Em entrevista à BBC News Brasil, Illouz e Cabanas alertam que um dos problemas de apresentar a felicidade como o objetivo mais fundamental a ser perseguido na vida é negligenciar valores tão importantes quanto, como igualdade, solidariedade ou justiça.

"Ignora-se completamente o fato de que estes outros valores são necessários para ser feliz. Poucos fatores são tão determinantes para a felicidade quanto a desigualdade, por exemplo."

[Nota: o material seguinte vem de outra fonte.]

Lemma addable_intro (nv : nat) (ps es : list (nat * nat)) :
  (forall p, p ∈ ps -> p.1 < nv /\ p.2 < nv /\ p.1 <> p.2) ->
  (forall p e, p ∈ ps -> e ∈ es -> joins p.1 p.2 e = false) ->
  (forall i j p q, i < j -> ps !! i = Some p -> ps !! j = Some q ->
                   joins q.1 q.2 p = false) ->
  addable nv es ps.
Proof.
  revert es. induction ps as [|p ps IH]; intros es Hv Hold Hnew; [done|].
  cbn. pose proof (Hv p (list_elem_of_here _ _)) as (? & ? & ?).
  repeat split; try done.
  - intros e He. apply Hold; [apply list_elem_of_here|done].
  - apply IH.
    + intros q Hq. apply Hv. by apply list_elem_of_further.
    + intros q e Hq [He| ->%list_elem_of_singleton]%elem_of_app.
      * apply Hold; [by apply list_elem_of_further|done].
      * apply list_elem_of_lookup in Hq as [j Hj].
        apply (Hnew 0 (S j)); [lia|done|done].
    + intros i j q r Hij Hi Hj. apply (Hnew (S i) (S j)); [lia|done|done].
Qed.

Lemma mapM_edges_new (ps : list (nat * nat)) (bm : BMesh) :
  addable (length (verts bm)) (edges bm) ps ->
  mapM edges_new ps bm =
    (Ret (seq (length (edges bm)) (length ps)),
     mkBMesh (verts bm) (edges bm ++ ps) (faces bm)).
Proof.
  revert bm. induction ps as [|[a b] ps IH]; intros bm Hadd.
  - cbn. unfold ret. rewrite app_nil_r. by destruct bm.
  - cbn in Hadd. destruct Hadd as (Ha & Hb & Hab & Hfresh & Hadd).
    cbn [mapM]. unfold bind at 1. unfold edges_new at 1.
    unfold is_vert. rewrite !bool_decide_eq_true_2 by done. cbn.
    rewrite (bool_decide_eq_false_2 (a = b)) by done.
    assert (Hfind : find_edge bm a b = None) by by apply find_index_None.
    rewrite Hfind. rewrite bool_decide_eq_false_2 by (by intros [? ?]).
    unfold bind. rewrite IH by done. cbn. unfold ret.
    rewrite length_app, <- app_assoc. cbn.
    by replace (length (edges bm) + 1) with (S (length (edges bm))) by lia.
Qed.

(** C5.  For every ring of N >= 3 distinct vertices of the mesh such that no
    edge exists yet between two consecutive vertices of the ring,
    [make_edges] returns exactly N edges, all new and pairwise distinct; in
    ring order, the i-th edge connects vertex i to vertex (i+1) mod N, so
    the connections made are exactly the consecutive cyclic pairs. Vertices
    and faces of the mesh are untouched. *)
Theorem make_edges_ring (bm : BMesh) (vs : list nat) :
  3 <= length vs ->
  verts_of bm vs ->
  (forall a b, (a, b) ∈ ring_pairs vs -> find_edge bm a b = None) ->
  exists es bm',
    make_edges vs bm = (Ret es, bm') /\
    length es = length vs /\
    edge_ends bm' es = Some <$> ring_pairs vs /\
    NoDup es /\
    (forall e, e ∈ es -> length (edges bm) <= e) /\
    verts bm' = verts bm /\ faces bm' = faces bm.
Proof.
  intros Hn [Hnd Hlive] Hfresh. unfold make_edges.
  rewrite <- pairwise_cyclic_ring_pairs in *.
  eexists _, _. split.
  - apply mapM_edges_new. apply addable_intro.
    + intros [a b] [i Hi]%list_elem_of_lookup. cbn.
      pose proof (ring_pairs_proper vs i a b ltac:(lia) Hnd Hi).
      apply lookup_pairwise_cyclic in Hi as [Ha Hb].
      rewrite Forall_forall in Hlive.
      split; [|split; [|done]]; apply Hlive; by eapply list_elem_of_lookup_2.
    + intros [a b] e Hp He. cbn.
      specialize (Hfresh a b Hp). unfold find_edge in Hfresh.
      by eapply find_index_None in Hfresh.
    + intros i j p q Hij Hp Hq.
      eapply (ring_pairs_distinct vs i j); eauto. lia.
  - rewrite length_seq, length_pairwise_cyclic.
    split; [done|]. split; [|split; [apply NoDup_seq|split; [|done]]].
    + unfold edge_ends. cbn. apply list_eq. intros i.
      rewrite !list_lookup_fmap.
      destruct (decide (i < length (pairwise_cyclic vs))) as [Hi|Hi].
      * rewrite lookup_seq_lt by (by rewrite <- length_pairwise_cyclic). cbn.
        rewrite lookup_app_r by lia.
        replace (length (edges bm) + i - length (edges bm)) with i by lia.
        by destruct (lookup_lt_is_Some_2 _ _ Hi) as [p ->].
      * rewrite lookup_seq_ge by (rewrite <- length_pairwise_cyclic; lia).
        rewrite lookup_ge_None_2 by lia. done.
    + intros e [? ?]%elem_of_seq. lia.
Qed.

"De fato, talvez nenhum outro fator sociológico esteja mais forte e claramente relacionado ao bem-estar e à saúde mental do que a desigualdade. Os dados sobre isso são sólidos e convincentes: as taxas de doença mental são inconfundivelmente mais altas em sociedades com maiores diferenças de renda", explicam os pesquisadores.

Cada um por si

Não é de hoje que a felicidade é um desejo tão valioso. Mas seus parâmetros mudaram e passaram a orbitar em torno do "eu", de forma que ser feliz passou a ser uma busca pessoal, associada à aquisição e ao desenvolvimento de três características psicológicas: a autogestão emocional, a autenticidade e o florescimento.

Para hospedar a felicidade dentro de si, há uma indústria à disposição, na qual são ofertados cursos, serviços terapêuticos e de coaches, treinamentos da força interior, literatura de autoajuda, palestras motivacionais, técnicas de meditação, aplicativos medidores de bem-estar e aconselhamentos.

Edgar Cabanas, que é professor e pesquisador na Universidade Camilo José Cela, em Madri, explica à BBC News Brasil que a noção de felicidade analisada no livro estabelece que a vida boa não seria uma questão social, cultural e política, mas uma questão de escolha individual, responsabilidade pessoal e fatores subjetivos como atitude e força de vontade.